* EXERCISE DATA *
(** A covered channel page is final.  When a cursor page is routed to a
    replica, no channel row that is live at the writer at any later time and
    belongs on the page is missing from it: the row is on the page, or the page
    has a next cursor and the row comes after it.  If moreover nothing the
    snapshot shows has been deleted, the page - rows, [has_more] and cursor - is
    the one the writer would serve. *)
Theorem covered_page_final w' community channel kinds limit cur p W :
  (0 < limit)%nat → covered_page community channel kinds limit w' cur p W →
  (∀ r, r ∈ live (wal w') → in_window community channel kinds r = true →
     after_cursor (Some cur) r = true →
     r ∈ window_rows W ∨ ∃ c, next_cursor W = Some c ∧ after_cursor (Some c) r = true) ∧
  (undisturbed p (wal w') →
     W = get_channel_window (Writer "stale") (Err "") (live (wal w')) community channel limit (Some cur) kinds).
Proof.
  intros Hl Hc. split.
  - intros r Hr Hin Haft. eapply covered_no_hole; [done|exact Hc|]. by apply elem_of_window_matching.
  - intros Hu. pose proof (covered_scroll _ _ _ _ _ _ _ _ Hc Hu) as Heq.
    destruct (covered_page_window _ _ _ _ _ _ _ _ Hc) as [-> _]. by apply window_ext.
Qed.

(** C18. Scrolling across replicas.  Pages served one after the other from the
    cursor of the last, each by whatever replica some pod routed it to, at any
    lag its fence admits, together hold every row of the channel that is live at
    the end and lies below the first cursor; and when nothing they showed was
    deleted they are exactly those rows, once each, in order. *)
Theorem replica_scroll_complete w' community channel kinds limit cur ps out :
  (0 < limit)%nat → replica_scroll community channel kinds limit w' cur ps out →
  (∀ r, r ∈ live (wal w') → in_window community channel kinds r = true →
     after_cursor (Some cur) r = true → r ∈ out) ∧
  (Forall (λ p, undisturbed p (wal w')) ps →
     out = scroll_order community channel kinds (Some cur) (live (wal w'))).
Proof.
  intros Hl. induction 1 as [cur p W Hc Hn|cur p W c ps rest Hc Hn _ [IH1 IH2]]; (split; [intros r Hr Hin Haft|]).
  - destruct (covered_no_hole _ _ _ _ _ _ _ _ r Hl Hc) as [|(c & Hn' & _)]; [by apply elem_of_window_matching|done|congruence].
  - intros [Hu _]%Forall_cons. pose proof (covered_scroll _ _ _ _ _ _ _ _ Hc Hu) as <-.
    destruct (covered_page_window _ _ _ _ _ _ _ _ Hc) as [-> _].
    destruct (next_cursor_some community channel kinds limit (Some cur) (live p) Hl)
      as [[_ ->]|(t & Hn' & _)]; [done|congruence].
  - apply elem_of_app.
    destruct (covered_no_hole _ _ _ _ _ _ _ _ r Hl Hc) as [|(c' & Hn' & ?)]; [by apply elem_of_window_matching|by left|].
    right. apply IH1; [done|done|]. congruence.
  - intros [Hu Hus]%Forall_cons. rewrite (IH2 Hus). clear IH1 IH2.
    pose proof (covered_scroll _ _ _ _ _ _ _ _ Hc Hu) as Heq.
    destruct (covered_page_window _ _ _ _ _ _ _ _ Hc) as (-> & Hd & Hd' & _).
    destruct (next_cursor_some community channel kinds limit (Some cur) (live p) Hl)
      as [[Hn' _]|(t & Hn' & Ht & _)]; [congruence|].
    rewrite Hn' in Hn. injection Hn as <-. rewrite window_page, Heq. rewrite Heq in Ht.
    rewrite (next_page_is_rest community channel kinds limit (Some cur) (live (wal w')) t) by done.
    apply take_drop.
Qed.
(* ===== verification/GitWire.v ===== *)
(** * Hosted repositories: what goes over the wire

    The pkt-line framing of [crates/buzz-relay/src/api/git/transport.rs]: the
    encoder, the iterator that reads [receive-pack]'s report ([PktLineIter],
    [receive_pack_report_rejected]) and the ref advertisement built straight from
    a manifest.  Bytes are [string]s. *)

From stdpp Require Import base gmap strings list.
From Stdlib Require Import ZArith Lia Ascii.
From S2P Require Import Prelude Text GitManifest.

Local Open Scope list_scope.

(** ** Framing *)

Definition hex_digit (n : nat) : ascii :=
  ascii_of_nat (if (n <? 10)%nat then 48 + n else 87 + n).

(** [format!("{len:04x}")], for what four digits can hold. *)
Definition hex4 (n : nat) : string :=
  String (hex_digit (n / 4096)) (String (hex_digit (n / 256 mod 16))
    (String (hex_digit (n / 16 mod 16)) (String (hex_digit (n mod 16)) ""))).

Definition PKT_LINE_MAX_PAYLOAD : N := 65531.

Definition pkt_line (payload : string) : string :=
  if bool_decide (PKT_LINE_MAX_PAYLOAD < N.of_nat (String.length payload))%N then "0004"
  else (hex4 (String.length payload + 4) +:+ payload)%stdpp.

(** [usize::from_str_radix(s, 16)] *)
Definition from_hex_digit (c : ascii) : option nat :=
  let n := nat_of_ascii c in
  if ((48 <=? n) && (n <=? 57))%nat then Some (n - 48)
  else if ((65 <=? n) && (n <=? 70))%nat then Some (n - 55)
  else if ((97 <=? n) && (n <=? 102))%nat then Some (n - 87)
  else None.

Fixpoint hex_digits (acc : nat) (s : string) : option nat :=
  match s with
  | EmptyString => Some acc
  | String c s' => d ← from_hex_digit c; hex_digits (acc * 16 + d) s'
  end.

Definition from_str_radix_16 (s : string) : option nat :=
  match s with
  | EmptyString => None
  | String c s' =>
      if bool_decide (c = "+"%char)
      then match s' with EmptyString => None | _ => hex_digits 0 s' end
      else hex_digits 0 s
  end.

Fixpoint str_take (n : nat) (s : string) : string :=
  match n, s with
  | S n', String c s' => String c (str_take n' s')
  | _, _ => ""
  end.
Fixpoint str_drop (n : nat) (s : string) : string :=
  match n, s with
  | S n', String _ s' => str_drop n' s'
  | _, _ => s
  end.

(** [PktLineIter]: every turn consumes at least four bytes, so the length is
    enough fuel. *)
Fixpoint pkt_lines_from (fuel : nat) (buf : string) : list string :=
  match fuel with
  | O => []
  | S fuel' =>
      if (String.length buf <? 4)%nat then []
      else
        match from_str_radix_16 (str_take 4 buf) with
        | None => []
        | Some len =>
            if (len <? 4)%nat then pkt_lines_from fuel' (str_drop 4 buf)
            else if (String.length buf <? len)%nat then []
            else str_take (len - 4) (str_drop 4 buf) :: pkt_lines_from fuel' (str_drop len buf)
        end
  end.
Definition pkt_lines (buf : string) : list string := pkt_lines_from (String.length buf) buf.

Definition receive_pack_report_rejected (stdout : string) : bool :=
  existsb (λ payload,
    match payload with
    | String c inner =>
        if bool_decide (nat_of_ascii c = 1%nat) then existsb (λ line, starts_with line "ng ") (pkt_lines inner)
        else if bool_decide (nat_of_ascii c = 2%nat ∨ nat_of_ascii c = 3%nat) then false
        else starts_with payload "ng "
    | EmptyString => false
    end) (pkt_lines stdout).

(** ** The advertisement *)

Definition MAX_FAST_PATH_REFNAME_LEN : Z := 4096.

Definition fast_path_eligible (manifest : Manifest) : bool :=
  let entries := btree_entries (m_refs manifest) in
  if existsb (λ e, starts_with e.1 "refs/tags/") entries then false
  else if negb (bool_decide (is_Some (m_refs manifest !! m_head manifest))) then false
  else forallb (λ e, is_safe_refname e.1 &&
                     bool_decide (Z.of_nat (String.length e.1) ≤ MAX_FAST_PATH_REFNAME_LEN)%Z &&
                     is_hex_oid e.2) entries.

Definition newline : string := String (ascii_of_nat 10) "".
Definition nul : string := String (ascii_of_nat 0) "".

Definition advertised_caps (head object_format : string) : string :=
  ("multi_ack thin-pack side-band side-band-64k ofs-delta shallow " +:+
   "deepen-since deepen-not deepen-relative no-progress include-tag " +:+
   "multi_ack_detailed no-done symref=HEAD:" +:+ head +:+ " object-format=" +:+ object_format +:+
   " agent=buzz-git")%stdpp.

Definition service_line : string := ("# service=git-upload-pack" +:+ newline)%stdpp.
Definition head_line (manifest : Manifest) : string :=
  let head_oid := default "" (m_refs manifest !! m_head manifest) in
  let object_format := if bool_decide (String.length head_oid = 64%nat) then "sha256" else "sha1" in
  (head_oid +:+ " HEAD" +:+ nul +:+ advertised_caps (m_head manifest) object_format +:+ newline)%stdpp.
Definition ref_line (e : string * string) : string := (e.2 +:+ " " +:+ e.1 +:+ newline)%stdpp.

Definition concat_strings (l : list string) : string := foldr String.append "" l.

Definition build_upload_pack_advertisement (manifest : Manifest) : string :=
  (pkt_line service_line +:+ "0000" +:+ pkt_line (head_line manifest) +:+
   concat_strings (pkt_line ∘ ref_line <$> btree_entries (m_refs manifest)) +:+ "0000")%stdpp.

(** ** Lemmas *)

Lemma from_hex_digit_of n : (n < 16)%nat → from_hex_digit (hex_digit n) = Some n.
Proof. intros H. do 16 (destruct n as [|n]; [done|]). lia. Qed.

Lemma hex_digit_plus n : (n < 16)%nat → hex_digit n ≠ "+"%char.
Proof. intros H. do 16 (destruct n as [|n]; [done|]). lia. Qed.

Lemma hex_digits_four a b c d : (a < 16)%nat → (b < 16)%nat → (c < 16)%nat → (d < 16)%nat →
  hex_digits 0 (String (hex_digit a) (String (hex_digit b) (String (hex_digit c) (String (hex_digit d) ""))))
  = Some (((a * 16 + b) * 16 + c) * 16 + d)%nat.
Proof. intros. cbn [hex_digits]. by rewrite !from_hex_digit_of. Qed.

Lemma hex4_read n : (N.of_nat n < 65536)%N → from_str_radix_16 (hex4 n) = Some n.
Proof.
  intros H. unfold from_str_radix_16, hex4.
  assert (n / 4096 < 16)%nat as Hn by (apply Nat.Div0.div_lt_upper_bound; lia).
  rewrite bool_decide_eq_false_2 by (by apply hex_digit_plus).
  rewrite hex_digits_four by (done || (apply Nat.mod_upper_bound; lia)). f_equal.
  replace (n / 4096)%nat with (n / 16 / 16 / 16)%nat by (rewrite !Nat.Div0.div_div; done).
  replace (n / 256)%nat with (n / 16 / 16)%nat by (rewrite !Nat.Div0.div_div; done).
  pose proof (Nat.div_mod_eq n 16). pose proof (Nat.div_mod_eq (n / 16) 16).
  pose proof (Nat.div_mod_eq (n / 16 / 16) 16). lia.
Qed.

Lemma hex4_length n : String.length (hex4 n) = 4%nat.
Proof. done. Qed.

Lemma str_take_app a b : str_take (String.length a) (a +:+ b)%stdpp = a.
Proof. induction a as [|c a IH]; [by destruct b|]. simpl. by f_equal. Qed.

Lemma str_drop_app a b : str_drop (String.length a) (a +:+ b)%stdpp = b.
Proof. induction a as [|c a IH]; [by destruct b|]. exact IH. Qed.

Lemma str_drop_length n s : String.length (str_drop n s) = (String.length s - n)%nat.
Proof. revert s. induction n as [|n IH]; intros [|c s]; simpl; [done..|]. by rewrite IH. Qed.

(** More fuel than the length changes nothing. *)
Lemma pkt_lines_fuel fuel fuel' buf :
  (String.length buf ≤ fuel)%nat → (String.length buf ≤ fuel')%nat →
  pkt_lines_from fuel buf = pkt_lines_from fuel' buf.
Proof.
  revert fuel' buf. induction fuel as [|fuel IH]; intros [|fuel'] buf H H'; cbn [pkt_lines_from]; [done| | |].
  - by rewrite (proj2 (Nat.ltb_lt _ _)) by lia.
  - by rewrite (proj2 (Nat.ltb_lt _ _)) by lia.
  - destruct (Nat.ltb_spec (String.length buf) 4); [done|]. destruct (from_str_radix_16 _) as [len|]; [|done].
    destruct (Nat.ltb_spec len 4); [apply IH; rewrite str_drop_length; lia|].
    destruct (Nat.ltb_spec (String.length buf) len); [done|]. f_equal. apply IH; rewrite str_drop_length; lia.
Qed.

Lemma pkt_lines_cons payload rest :
  (N.of_nat (String.length payload) ≤ PKT_LINE_MAX_PAYLOAD)%N →
  pkt_lines (pkt_line payload +:+ rest)%stdpp = payload :: pkt_lines rest.
Proof.
  intros H. unfold pkt_line. rewrite bool_decide_eq_false_2 by lia. rewrite <-string_app_assoc.
  unfold PKT_LINE_MAX_PAYLOAD in H. set (n := String.length payload) in *.
  set (buf := (hex4 (n + 4) +:+ (payload +:+ rest))%stdpp).
  assert (String.length buf = n + 4 + String.length rest)%nat as Hlen.
  { unfold buf. rewrite !string_length_app, hex4_length. lia. }
  unfold pkt_lines at 1. rewrite Hlen. replace (n + 4 + String.length rest)%nat with (S (n + 3 + String.length rest)) by lia.
  cbn [pkt_lines_from]. rewrite Hlen, (proj2 (Nat.ltb_ge _ _)) by lia.
  assert (str_take 4 buf = hex4 (n + 4)) as -> by apply (str_take_app (hex4 (n + 4))).
  assert (str_drop 4 buf = payload +:+ rest)%stdpp as -> by apply (str_drop_app (hex4 (n + 4))).
  rewrite hex4_read by lia. rewrite !(proj2 (Nat.ltb_ge _ _)) by lia.
  replace (n + 4 - 4)%nat with n by lia. unfold n at 1. rewrite str_take_app. f_equal.
  assert (str_drop (n + 4) buf = rest) as ->.
  { unfold buf. rewrite string_app_assoc. set (a := (hex4 (n + 4) +:+ payload)%stdpp).
    assert (n + 4 = String.length a)%nat as -> by (unfold a; rewrite string_length_app, hex4_length; lia).
    apply str_drop_app. }
  apply pkt_lines_fuel; lia.
Qed.

Lemma pkt_lines_flush rest : pkt_lines ("0000" +:+ rest)%stdpp = pkt_lines rest.
Proof.
  transitivity (pkt_lines_from (3 + String.length rest) rest); [reflexivity|].
  apply pkt_lines_fuel; lia.
Qed.

Lemma pkt_lines_list payloads rest :
  Forall (λ p, N.of_nat (String.length p) ≤ PKT_LINE_MAX_PAYLOAD)%N payloads →
  pkt_lines (concat_strings (pkt_line <$> payloads) +:+ rest)%stdpp = payloads ++ pkt_lines rest.
Proof.
  induction 1 as [|p payloads Hp _ IH]; [done|].
  change (concat_strings (pkt_line <$> p :: payloads)) with
    (pkt_line p +:+ concat_strings (pkt_line <$> payloads))%stdpp.
  rewrite <-string_app_assoc, pkt_lines_cons by done. simpl. by rewrite IH.
Qed.

Lemma pkt_lines_flush_end : pkt_lines "0000" = [].
Proof. done. Qed.

Lemma fast_path_entries m :
  fast_path_eligible m = true →
  (∃ oid, m_refs m !! m_head m = Some oid) ∧
  ∀ r o, m_refs m !! r = Some o →
    starts_with r "refs/tags/" = false ∧ (Z.of_nat (String.length r) ≤ 4096)%Z ∧ is_hex_oid o = true.
Proof.
  unfold fast_path_eligible. destruct (existsb _ _) eqn:He; [done|]. case_bool_decide as Hh; [|done]. simpl.
  intros Hall. rewrite forallb_forall in Hall. split; [by destruct Hh; eexists|]. intros r o Hr.
  apply elem_of_btree_entries in Hr. specialize (Hall (r, o) (proj1 (list_elem_of_In _ _) Hr)). simpl in Hall.
  apply andb_true_iff in Hall as [[_ Hl%bool_decide_eq_true]%andb_true_iff Ho]. split_and!; [|done|done].
  destruct (starts_with r "refs/tags/") eqn:Ht; [|done]. apply Bool.not_true_iff_false in He. destruct He.
  apply existsb_exists. exists (r, o). split; [by apply list_elem_of_In|done].
Qed.

Lemma hex_oid_length o : is_hex_oid o = true → (String.length o ≤ 64)%nat.
Proof.
  unfold is_hex_oid. intros [[H|H]%orb_true_iff _]%andb_true_iff; apply bool_decide_eq_true in H; lia.
Qed.

(** A manifest the fast path accepts is advertised in frames that read back
    exactly: the service line, the head with its capabilities, then every ref with
    its object in key order, and no tag. *)
Theorem advertisement_reads_back m :
  fast_path_eligible m = true →
  pkt_lines (build_upload_pack_advertisement m)
  = service_line :: head_line m :: (ref_line <$> btree_entries (m_refs m)) ∧
  ∀ r, is_Some (m_refs m !! r) → starts_with r "refs/tags/" = false.
Proof.
  intros [(oid & Hh) Hr]%fast_path_entries. split; [|by intros r [o Ho]; apply (Hr r o)].
  unfold build_upload_pack_advertisement.
  rewrite pkt_lines_cons by (vm_compute; discriminate). f_equal. rewrite pkt_lines_flush.
  destruct (Hr _ _ Hh) as (_ & Hhl & Ho%hex_oid_length).
  rewrite pkt_lines_cons.
  - f_equal. rewrite list_fmap_compose, pkt_lines_list, pkt_lines_flush_end, app_nil_r; [done|].
    apply Forall_fmap, Forall_forall. intros [r o] (_ & Hl & Hol%hex_oid_length)%elem_of_btree_entries%Hr.
    simpl. unfold ref_line, PKT_LINE_MAX_PAYLOAD. rewrite !string_length_app. simpl. lia.
  - unfold head_line, advertised_caps, PKT_LINE_MAX_PAYLOAD. rewrite Hh. simpl default.
    rewrite !string_length_app. case_bool_decide; simpl; lia.
Qed.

* ASSIGNMENT *
Read through the entries, then copy every line where the string "that" is found.

* WRITTEN RESPONSE *
    replica, no channel row that is live at the writer at any later time and
    lag its fence admits, together hold every row of the channel that is live at
    encoder, the iterator that reads [receive-pack]'s report ([PktLineIter],
(** A manifest the fast path accepts is advertised in frames that read back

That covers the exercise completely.